SUPPLIED DATA:
Lemma handle_events_static (events : list Event) :
  forall g g' : GUI,
    handle_events max_str_digits events g = Ok g' ->
    max_steps g' = max_steps g
    /\ current_step g' = current_step g
    /\ (running g' = true -> running g = true).
Proof.
  induction events as [|event events IH]; intros g g';
    cbn [handle_events].
  - intros [= <-]. auto.
  - destruct (handle_event max_str_digits event g) as [g1|x] eqn:Hev;
      [|discriminate].
    cbn [bind]. intros Hrest.
    destruct (IH _ _ Hrest) as (-> & -> & Hrun).
    destruct (handle_event_static _ _ _ _ Hev)
      as (_ & _ & -> & _ & -> & _).
    repeat split. intros Hr. specialize (Hrun Hr).
    rewrite (handle_event_running _ _ _ _ Hev) in Hrun.
    now apply andb_true_iff in Hrun.
Qed.

Lemma frame_within_step_limit (events : list Event) (g g' : GUI) :
  running g = true ->
  within_step_limit g ->
  frame max_str_digits events g = Ok g' ->
  within_step_limit g' /\ max_steps g' = max_steps g.
Proof.
  intros Hrun [Hbound Hlt]. specialize (Hlt Hrun). unfold frame.
  destruct (handle_events max_str_digits events g) as [g1|x] eqn:Hev;
    [|discriminate].
  cbn [bind]. intros Hrender.
  destruct (handle_events_static _ _ _ Hev) as (Hm1 & Hs1 & _).
  destruct (render_static _ _ Hrender) as (_ & Hm & Hs & Hr & _).
  destruct (run_simulation_step_static g1) as (Hm2 & _).
  unfold within_step_limit. rewrite Hm, Hs, Hr, Hm2, Hm1.
  split; [|reflexivity].
  rewrite run_simulation_step_running. unfold tick_ends, ticks.
  destruct (paused g1) eqn:Hp; [|destruct (input_mode g1) eqn:Hi].
  - rewrite run_simulation_step_gated by now left. split; [lia|]. lia.
  - rewrite run_simulation_step_gated by now right. split; [lia|]. lia.
  - destruct (run_simulation_step_ticks g1 Hp Hi) as (-> & _).
    split; [lia|]. cbn [orb negb andb]. intros Hstill.
    apply andb_true_iff in Hstill. destruct Hstill as [_ Hstill].
    apply negb_true_iff, orb_false_iff in Hstill.
    destruct Hstill as [_ Hstill]. apply Z.leb_gt in Hstill. lia.
Qed.

Lemma run_loop_within_step_limit (frames : list (list Event)) :
  forall g g' : GUI,
    within_step_limit g ->
    run_loop max_str_digits frames g = Ok g' ->
    within_step_limit g' /\ max_steps g' = max_steps g.
Proof.
  induction frames as [|events frames IH]; intros g g' Hg;
    cbn [run_loop]; destruct (running g) eqn:Hrun;
    try (intros [= <-]; now split).
  destruct (frame max_str_digits events g) as [g1|x] eqn:Hf;
    [|discriminate].
  cbn [bind]. intros Hrest.
  destruct (frame_within_step_limit _ _ _ Hrun Hg Hf) as [Hg1 Hm1].
  destruct (IH _ _ Hg1 Hrest) as [Hg' Hm']. split; [assumption|].
  congruence.
Qed.

(** X12. The program never runs more steps than it was asked to: with
    [--step_num] at least 1, whatever the events, the state [main] ends in
    has its step counter between 0 and [step_num]. *)
Theorem main_respects_step_limit
  (args : Args) (frames : list (list Event)) (g : GUI) :
  1 <= arg_step_num args ->
  main max_str_digits args frames = Ok g ->
  0 <= current_step g <= arg_step_num args
  /\ max_steps g = arg_step_num args.
Proof.
  intros Hpos. unfold main, run.
  destruct (parse_human_agent_ids max_str_digits (arg_human_agents args))
    as [ids|x]; [|discriminate].
  cbn [bind].
  match goal with
  | |- context [run_loop _ _ ?g0] =>
      destruct (run_loop max_str_digits frames g0) as [g1|x] eqn:Hloop;
      [|discriminate];
      assert (H0 : within_step_limit g0)
        by (unfold within_step_limit; cbn; lia);
      assert (Hmax : max_steps g0 = arg_step_num args) by reflexivity
  end.
  cbn [bind]. intros [= <-].
  destruct (run_loop_within_step_limit _ _ _ H0 Hloop) as [[Hb _] Hm].
  rewrite Hmax in Hm.
  destruct (running g1); [rewrite <- Hm; split; [exact Hb | reflexivity]|].
  replace (current_step (log [Print "Fixed Advanced GUI closed"] g1))
    with (current_step g1) by now gui_norm.
  replace (max_steps (log [Print "Fixed Advanced GUI closed"] g1))
    with (max_steps g1) by now gui_norm.
  rewrite <- Hm. split; [exact Hb | reflexivity].
Qed.

Lemma run_loop_stopped (frames : list (list Event)) (g : GUI) :
  running g = false -> run_loop max_str_digits frames g = Ok g.
Proof. intros Hr. destruct frames; cbn [run_loop]; now rewrite Hr. Qed.

(** X13. Once the loop has ended nothing more is read: if a run over some
    frames ends with [running] cleared, the same run with any further
    frames appended ends in the same state. *)
Theorem frames_after_the_end_are_not_read
  (frames more : list (list Event)) :
  forall g g' : GUI,
    run_loop max_str_digits frames g = Ok g' ->
    running g' = false ->
    run_loop max_str_digits (frames ++ more) g = Ok g'.
Proof.
  induction frames as [|events frames IH]; intros g g';
    cbn [app run_loop].
  - destruct (running g) eqn:Hrun; intros [= <-] Hstop;
      [congruence | now apply run_loop_stopped].
  - destruct (running g) eqn:Hrun.
    + destruct (frame max_str_digits events g) as [g1|x];
        [|discriminate].
      cbn [bind]. apply IH.
    + intros [= <-] _. reflexivity.
Qed.

(** X14. Left alone, the program ends by itself: from a running state,
    not paused, the wizard idle, with [current_step] below [max_steps],
    a run over frames without any event ends after at most
    [max_steps - current_step] of them, with [running] cleared and at
    least one step taken. *)
Theorem idle_run_ends_within_step_limit (n : nat) :
  forall g : GUI,
    running g = true ->
    paused g = false ->
    input_mode g = false ->
    0 <= current_step g < max_steps g ->
    (Z.to_nat (max_steps g - current_step g) <= n)%nat ->
    exists g',
      run_loop max_str_digits (idle_frames n) g = Ok g'
      /\ running g' = false
      /\ current_step g < current_step g' <= max_steps g.
Proof.
  induction n as [|n IH]; intros g Hrun Hp Hi Hstep Hn; [lia|].
  cbn [idle_frames repeat run_loop]. rewrite Hrun.
  unfold frame. cbn [handle_events bind].
  destruct (run_simulation_step_ticks g Hp Hi)
    as (Hs2 & _ & Hr2 & Hp2 & Hw2).
  destruct (run_simulation_step_static g) as (Hm2 & _ & Hi2).
  destruct (render_returns (run_simulation_step g)) as [g3 Hrender];
    [lia|].
  rewrite Hrender. cbn [bind].
  destruct (render_static _ _ Hrender) as (_ & Hm3 & Hs3 & Hr3 & Hp3 & Hi3).
  fold (idle_frames n).
  destruct (running g3) eqn:Hrun3.
  - assert (Hlt : current_step g + 1 < max_steps g).
    { assert (Hnot : negb (snd (tick_world g)
                           || (max_steps g <=? current_step g + 1))
                     = true)
        by (rewrite Hr2, Hrun in Hr3; now symmetry).
      apply negb_true_iff, orb_false_iff in Hnot.
      destruct Hnot as [_ Hnot]. apply Z.leb_gt in Hnot. lia. }
    destruct (IH g3) as (g' & Hloop & Hstop & Hbound); try congruence.
    + rewrite Hs3, Hs2, Hm3, Hm2. lia.
    + rewrite Hs3, Hs2, Hm3, Hm2. lia.
    + exists g'. split; [assumption|]. split; [assumption|].
      rewrite Hs3, Hs2, Hm3, Hm2 in Hbound. lia.
  - exists g3. split; [now apply run_loop_stopped|]. split; [assumption|].
    rewrite Hs3, Hs2. lia.
Qed.

Lemma handle_events_returns (events : list Event) :
  forall g : GUI,
    wizard_invariant g ->
    designation_in_range g ->
    exists g', handle_events max_str_digits events g = Ok g'.
Proof.
  induction events as [|event events IH]; intros g Hw Hd;
    cbn [handle_events]; [eauto|].
  destruct (handle_event_returns max_str_digits event g Hw Hd)
    as [g1 Hev].
  rewrite Hev. cbn [bind]. apply IH.
  - now apply (perform_wizard_invariant max_str_digits (OpEvent event) g).
  - now apply (handle_event_designation max_str_digits event g).
Qed.

(** X15. A step limit of zero is fatal: with [--step_num 0] and a
    well-formed [--human_agents], [main] raises [ZeroDivisionError] in its
    first frame, whatever the events are: the progress bar divides the
    step counter by [max_steps]. *)
Theorem zero_step_limit_is_fatal
  (args : Args) (events : list Event) (frames : list (list Event))
  (ids : list Z) :
  arg_step_num args = 0 ->
  parse_human_agent_ids max_str_digits (arg_human_agents args) = Ok ids ->
  main max_str_digits args (events :: frames) = Raise ZeroDivisionError.
Proof.
  intros Hzero Hparse. unfold main, run. rewrite Hparse. cbn [bind].
  match goal with
  | |- context [run_loop _ _ ?g0] =>
      assert (Hw : wizard_invariant g0)
        by (unfold wizard_invariant; cbn;
            split; [split; [discriminate | congruence] | discriminate]);
      assert (Hd : designation_in_range g0) by (intros i Hi; discriminate);
      assert (Hm : max_steps g0 = 0) by exact Hzero;
      destruct (handle_events_returns events g0 Hw Hd) as [g1 Hev];
      change (run_loop max_str_digits (events :: frames) g0)
        with (g2 <-! frame max_str_digits events g0;
              run_loop max_str_digits frames g2)
  end.
  unfold frame. rewrite Hev. cbn [bind].
  destruct (handle_events_static _ _ _ Hev) as (Hm1 & _).
  destruct (run_simulation_step_static g1) as (Hm2 & _).
  unfold render. rewrite Hm2, Hm1, Hm. reflexivity.
Qed.

End MainLoop.

Lemma main_respects_step_limit_witness :
  exists g,
    main (H := countdown) 4300 demo_args
      [[]; [KEYDOWN K_p "p"]; []; [QUIT]; []] = Ok g
    /\ 0 <= current_step g <= 5
    /\ max_steps g = 5.
Proof.
  eexists. split; [vm_compute; reflexivity|].
  apply (main_respects_step_limit (H := countdown) 4300 demo_args
           [[]; [KEYDOWN K_p "p"]; []; [QUIT]; []]);
    [vm_compute; discriminate | vm_compute; reflexivity].
Defined.

Lemma frames_after_the_end_are_not_read_witness :
  run_loop 4300 ([[]; [QUIT]] ++ [[KEYDOWN K_h "h"]; []]) demo
  = run_loop 4300 [[]; [QUIT]] demo.
Proof.
  assert (Hrun : exists g',
             run_loop 4300 [[]; [QUIT]] demo = Ok g' /\ running g' = false)
    by (eexists; split; vm_compute; reflexivity).
  destruct Hrun as (g' & Hloop & Hstop). rewrite Hloop.
  exact (frames_after_the_end_are_not_read (H := countdown) 4300
           [[]; [QUIT]] [[KEYDOWN K_h "h"]; []] demo g' Hloop Hstop).
Defined.

Lemma idle_run_ends_within_step_limit_witness :
  exists g',
    run_loop 4300 (idle_frames 7) demo = Ok g'
    /\ running g' = false
    /\ current_step demo < current_step g' <= max_steps demo.
Proof.
  apply (idle_run_ends_within_step_limit (H := countdown) 4300 7 demo);
    try reflexivity.
  - vm_compute. split; [discriminate | reflexivity].
  - vm_compute. lia.
Defined.

Lemma zero_step_limit_is_fatal_witness :
  main (H := countdown) 4300 zero_step_args [[KEYDOWN K_h "h"]; []]
  = Raise ZeroDivisionError.
Proof.
  apply (zero_step_limit_is_fatal (H := countdown) 4300 zero_step_args
           [KEYDOWN K_h "h"] [[]] [1]); reflexivity.
Defined.

(** ** The ids on the command line *)

Section ParsedIds.

Variable max_str_digits : nat.

Lemma digit_value_range (c : ascii) :
  PyStr.isdecimal_char c = true -> 0 <= PyStr.digit_value c <= 9.
Proof.
  destruct c as [[] [] [] [] [] [] [] []]; try discriminate;
    intros _; vm_compute; split; discriminate.
Qed.

Lemma scan_digits_range (s : string) :
  forall (prev : bool) (ds : list Z),
    PyStr.scan_digits prev s = Some ds ->
    Forall (fun d => 0 <= d <= 9) ds.
Proof.
  induction s as [|c s IH]; intros prev ds; cbn [PyStr.scan_digits].
  - destruct prev; [discriminate|]. intros [= <-]. constructor.
  - destruct (Ascii.eqb c "_").
    + destruct prev; [discriminate | apply IH].
    + destruct (PyStr.isdecimal_char c) eqn:Hc; [|discriminate].
      destruct (PyStr.scan_digits false s) as [ds'|] eqn:Hs;
        [|discriminate].
      intros [= <-]. constructor; [now apply digit_value_range|].
      now apply (IH false).
Qed.

Lemma digits_value_nonneg (ds : list Z) :
  Forall (fun d => 0 <= d <= 9) ds -> 0 <= PyStr.digits_value ds.
Proof.
  unfold PyStr.digits_value.
  assert (Hacc : forall acc, 0 <= acc ->
            Forall (fun d => 0 <= d <= 9) ds ->
            0 <= fold_left (fun acc d => 10 * acc + d) ds acc).
  { induction ds as [|d ds IH]; intros acc Hacc Hds; cbn [fold_left];
      [assumption|].
    inversion Hds as [|? ? Hd Hrest]; subst. apply IH; [lia | assumption]. }
  apply Hacc. lia.
Qed.

Lemma int_unsigned_nonneg (s : string) (z : Z) :
  PyStr.int_unsigned max_str_digits s = Ok z -> 0 <= z.
Proof.
  unfold PyStr.int_unsigned. destruct s as [|c s]; [discriminate|].
  destruct (Ascii.eqb c "_"); [discriminate|].
  destruct (PyStr.scan_digits false (String c s)) as [ds|] eqn:Hs;
    [|discriminate].
  destruct (PyStr.too_many_digits max_str_digits ds); [discriminate|].
  intros [= <-]. apply digits_value_nonneg.
  now apply scan_digits_range with (String c s) false.
Qed.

EXERCISE PROMPT: Everything from the line with "- exists g3." through the line with "(** X15. A step" should be written out exactly as it appears above, end lines included, and nothing outside that range.

SOLUTION:
  - exists g3. split; [now apply run_loop_stopped|]. split; [assumption|].
    rewrite Hs3, Hs2. lia.
Qed.

Lemma handle_events_returns (events : list Event) :
  forall g : GUI,
    wizard_invariant g ->
    designation_in_range g ->
    exists g', handle_events max_str_digits events g = Ok g'.
Proof.
  induction events as [|event events IH]; intros g Hw Hd;
    cbn [handle_events]; [eauto|].
  destruct (handle_event_returns max_str_digits event g Hw Hd)
    as [g1 Hev].
  rewrite Hev. cbn [bind]. apply IH.
  - now apply (perform_wizard_invariant max_str_digits (OpEvent event) g).
  - now apply (handle_event_designation max_str_digits event g).
Qed.

(** X15. A step limit of zero is fatal: with [--step_num 0] and a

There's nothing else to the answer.